I’ve been writing professionally as a game journalist for five years, and if I only took jobs where I was paid money for my work I don’t think I’d be nearly as far along as I am right now. Getting published in any form for an outlet is necessary to start your career, and the more work you can learn to create on a deadline, the more effective a journalist you can become. But I’ve learned over the years that there are good gigs and bad gigs, and they’re not automatically classified in one pool or the other based on the number of dollars you get from them.

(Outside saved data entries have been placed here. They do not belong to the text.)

Fixpoint erows_propagate (cs : RowConstrs) (var_id : VarId) (var_constr : gset Ident) (er : ER)
    : result RowConstrs RowUnifErrorKind :=
  match er with
  | EConcrete (EExtend row tail) _ =>
      if decide (is_Some (erow_typ row) ∧ erow_id row ∈ var_constr)
      then Err (RowEnumRowConflict row)
      else erows_propagate cs var_id var_constr tail
  | EUnifVar id _ =>
      if decide (id = var_id) then Ok cs
      else
        match cs !! id with
        | Some tail_constr => Ok (<[id := tail_constr ∪ var_constr]> cs)
        | None => Ok (<[id := var_constr]> cs)
        end
  | _ => Ok cs
  end.

(** The constraints of [var_id] are removed first, and stay so when there is a
    conflict. *)
Definition rrows_propagate_constrs (rr : RR) (var_id : VarId)
    : comp RowUnifErrorKind unit := λ st,
  match constr st !! var_id with
  | Some var_constr =>
      let cs := delete var_id (constr st) in
      match rrows_propagate cs var_id var_constr rr with
      | Ok cs => Done (Ok (), with_constr cs st)
      | Err e => Done (Err e, with_constr cs st)
      end
  | None => Done (Ok (), st)
  end.

Definition erows_propagate_constrs (er : ER) (var_id : VarId)
    : comp RowUnifErrorKind unit := λ st,
  match constr st !! var_id with
  | Some var_constr =>
      let cs := delete var_id (constr st) in
      match erows_propagate cs var_id var_constr er with
      | Ok cs => Done (Ok (), with_constr cs st)
      | Err e => Done (Err e, with_constr cs st)
      end
  | None => Done (Ok (), st)
  end.

Definition insert_constr {E} (id : VarId) (c : gset Ident) : comp E unit := λ st,
  Done (Ok (), with_constr (<[id := c]> (constr st)) st).
(** The update of a value that is not a variable. *)
Lemma update_utype_ok n w t cl tb :
  wf_table [] [] [] tb → ty_in (dims_of tb) t → as_unif_var t = None →
  safe (update_utype n t cl tb)
    (λ r, ty_updated tb w t (r.1.1, r.2) ∧ as_unif_var r.1.1 = None).
Proof.
  intros Hwf Hin Hvar. destruct t as [typ [ub [p|]]|id|id l]; [|by split..|done].
  cbn [update_utype]. destruct (irrelevant_level_update _ _ _); [by repeat split; try apply te_data|].
  destruct (p <? ub); [|by repeat split; try apply te_data].
  eapply safe_bind.
  - eapply map_type_ok with (d' := mkLevels p None); [by apply traversals_are_ok|exact Hin].
  - intros [typ' tb'] H. by split.
Qed.

Lemma update_rrows_ok n w t cl tb :
  wf_table [] [] [] tb → rr_in (dims_of tb) t → as_unif_var t = None →
  safe (update_rrows n t cl tb)
    (λ r, rr_updated tb w t (r.1.1, r.2) ∧ as_unif_var r.1.1 = None).
Proof.
  intros Hwf Hin Hvar. destruct t as [typ [ub [p|]]|id|id l]; [|by split..|done].
  cbn [update_rrows]. destruct (irrelevant_level_update _ _ _); [by repeat split; try apply re_data|].
  destruct (p <? ub); [|by repeat split; try apply re_data].
  eapply safe_bind.
  - eapply map_rrows_ok with (d' := mkLevels p None); [by apply traversals_are_ok|exact Hin].
  - intros [typ' tb'] H. by split.
Qed.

I’m no world-famous writer (yet), but here’s my advice: when you’re first starting, take jobs that will grow your potential over your pocketbook. Yes, in an ideal world you get both, but I find that when you’re new in the field, there’s no guarantee the people you work with will respect you or your time, and the respect will work wonders for you in the long-run. I’ve taken jobs that paid me money, but offered me little-to-no professional development, and my career stagnated as a result. In contrast, a “nonpaying” job I took with an editor dedicated to helping me grow created in-roads for me to be on radio to talk about games, set up interviews with national news correspondents, sent me to trade shows, helped me get in to industry-exclusive events, and even subsidized some of the costs for picking up my game hardware. I might not have gotten any of those things if I’d turned the job down just because those benefits can’t pay my rent.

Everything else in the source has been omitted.